TASK DESCRIPTION
Start at the line in the entries below that contains "destruct (wf_tree_id _ _ _ _ Hl)", stop at the line that contains "destruct (Z.eqb_spec p", and output exactly the lines in that span, both ends included.

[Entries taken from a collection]
Lemma nid_shift n n' lo m d : subtree n lo m -> subtree n' (lo + d) m -> nid (lo + d) m = nid lo m + 2 * d.
Proof. intros Hs Hs'. rewrite (nid_eq _ _ _ Hs), (nid_eq _ _ _ Hs'). lia. Qed.

Lemma cuts_within p b t s : s ∈ cuts p b t -> within s t.
Proof.
  revert b. induction t as [lo|lo m l IHl r IHr]; intros b; cbn [cuts]; destruct (_ =? _).
  1, 3: destruct b; [by intros ?%not_elem_of_nil|intros ->%list_elem_of_singleton; by left].
  - by intros ?%not_elem_of_nil.
  - destruct (_ <=? _); intros Hs; right.
    + apply elem_of_app in Hs as [Hs| ->%list_elem_of_singleton]; [left; by eapply IHl|right; apply within_refl].
    + apply elem_of_cons in Hs as [->|Hs]; [left; apply within_refl|right; by eapply IHr].
Qed.

Lemma sub_proof_ok N lo n t p b fuel :
  N <= MAX_LEAVES -> wf_tree N lo n t -> lo < p <= lo + n -> (lvl n <= fuel)%nat ->
  @math.sub_proof_impl E fuel (p - lo) n b = Ok ((fun s => tid s - 2 * lo) <$> cuts p b t).
Proof.
  intros HN Hwf. revert p b fuel.
  induction Hwf as [lo Hs|lo n l r Hs Hn Hl IHl Hr IHr]; intros p b fuel Hp Hf.
  - replace p with (lo + 1) by lia. cbn [cuts tlo tsize]. rewrite Z.eqb_refl.
    replace (lo + 1 - lo) with 1 by lia.
    assert (@math.root E 1 = Ok (nid 0 1)) as Hroot by (apply root_ok; unfold MAX_LEAVES; lia).
    assert (tid (LLeaf lo) - 2 * lo = nid 0 1) as Hid.
    { unfold tid. cbn [tlo tsize]. rewrite (nid_eq N lo 1 Hs), (nid_eq 1 0 1) by (by apply subtree_top). lia. }
    destruct fuel; cbn [math.sub_proof_impl]; rewrite Z.eqb_refl; (destruct b; [done|]);
      rewrite Hroot; cbn [mbind outcome_bind]; rewrite fmap_cons, Hid; done.
  - assert (wf_tree N lo n (LNode lo n l r)) as Hwf by by constructor.
    destruct (wf_tree_id _ _ _ _ Hwf) as [Hid _].
    destruct (wf_tree_id _ _ _ _ Hl) as [Hidl _]. destruct (wf_tree_id _ _ _ _ Hr) as [Hidr _].
    assert (1 <= n <= MAX_LEAVES) as Hn' by (destruct Hs; unfold MAX_LEAVES in *; lia).
    pose proof (subtree_top n ltac:(lia)) as Htop.
    pose proof (split_bounds n Hn) as Hsp. destruct (lvl_succ n Hn) as [c Hc]. pose proof (lvl_right n Hn).
    cbn [cuts tlo tsize]. destruct fuel as [|fuel]; [lia|]. cbn [math.sub_proof_impl].
    destruct (Z.eqb_spec p (lo + n)) as [->|Hne].
    { replace (lo + n - lo) with n by lia. rewrite Z.eqb_refl. destruct b; [done|].
      rewrite root_ok by done. cbn [mbind outcome_bind]. rewrite fmap_cons, Hid. do 2 f_equal.
      rewrite (nid_eq N lo n Hs), (nid_eq n 0 n Htop). lia. }
    rewrite (proj2 (Z.eqb_neq _ _)) by lia.
    rewrite u64_shl_ok; [|lia| |].
    2: { pose proof (Z.log2_lt_pow2 n 64 ltac:(lia)). unfold log2, MAX_LEAVES in *. pose proof (Z.log2_nonneg n). lia. }
    2: { unfold log2. pose proof (Z.log2_spec n ltac:(lia)). unfold MAX_LEAVES, u64_max in *. lia. }
    cbn [mbind outcome_bind]. rewrite Z.mul_1_l, split_code by done.
    destruct (Z.leb_spec p (lo + split n)) as [Hle|Hgt].
    + rewrite (proj2 (Z.leb_le _ _)) by lia. rewrite IHl by (try lia; rewrite (lvl_split n Hn); lia).
      cbn [mbind outcome_bind]. rewrite root_ok by done. cbn [mbind outcome_bind].
      rewrite (right_ok n 0 n) by (done || lia). cbn [mbind outcome_bind].
      rewrite fmap_app. do 2 f_equal. cbn. rewrite Hidr. f_equal.
      pose proof (nid_shift n N (0 + split n) (n - split n) lo (subtree_right n 0 n Hn Htop)) as Hsh.
      replace (0 + split n + lo) with (lo + split n) in Hsh by lia.
      rewrite Hsh by (by apply subtree_right). lia.
    + rewrite (proj2 (Z.leb_gt _ _)) by lia. rewrite root_ok by done. cbn [mbind outcome_bind].
      rewrite (left_ok n 0 n) by (done || lia). cbn [mbind outcome_bind].
      rewrite u64_sub_ok by lia. cbn [mbind outcome_bind]. rewrite u64_sub_ok by lia. cbn [mbind outcome_bind].
      replace (p - lo - split n) with (p - (lo + split n)) by lia.
      rewrite IHr by lia. cbn [mbind outcome_bind].
      rewrite (mapM_Ok _ (fun x => x + 2 * split n)).
      2: { intros x (s & -> & Hs')%list_elem_of_fmap. apply cuts_within in Hs'.
           destruct (within_wf _ _ _ _ _ Hr Hs') as (lo' & m' & Hwf' & ? & ?).
           pose proof (tid_range _ _ _ _ Hwf'). unfold MAX_LEAVES in *.
           rewrite u64_mul_ok by (unfold u64_max; lia). cbn [mbind outcome_bind].
           rewrite u64_add_ok by (unfold u64_max; lia). done. }
      cbn [mbind outcome_bind]. rewrite fmap_cons, <- list_fmap_compose, Hidl.
      rewrite (list_fmap_ext (_ ∘ _) (fun s => tid s - 2 * lo)) by (intros; cbn; lia).
      do 2 f_equal.
      pose proof (nid_shift n N 0 (split n) lo (subtree_left n 0 n Hn Htop)) as Hsh.
      rewrite Z.add_0_l in Hsh. rewrite Hsh by (by apply subtree_left). lia.
Qed.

COMPLETED TASK
    destruct (wf_tree_id _ _ _ _ Hl) as [Hidl _]. destruct (wf_tree_id _ _ _ _ Hr) as [Hidr _].
    assert (1 <= n <= MAX_LEAVES) as Hn' by (destruct Hs; unfold MAX_LEAVES in *; lia).
    pose proof (subtree_top n ltac:(lia)) as Htop.
    pose proof (split_bounds n Hn) as Hsp. destruct (lvl_succ n Hn) as [c Hc]. pose proof (lvl_right n Hn).
    cbn [cuts tlo tsize]. destruct fuel as [|fuel]; [lia|]. cbn [math.sub_proof_impl].
    destruct (Z.eqb_spec p (lo + n)) as [->|Hne].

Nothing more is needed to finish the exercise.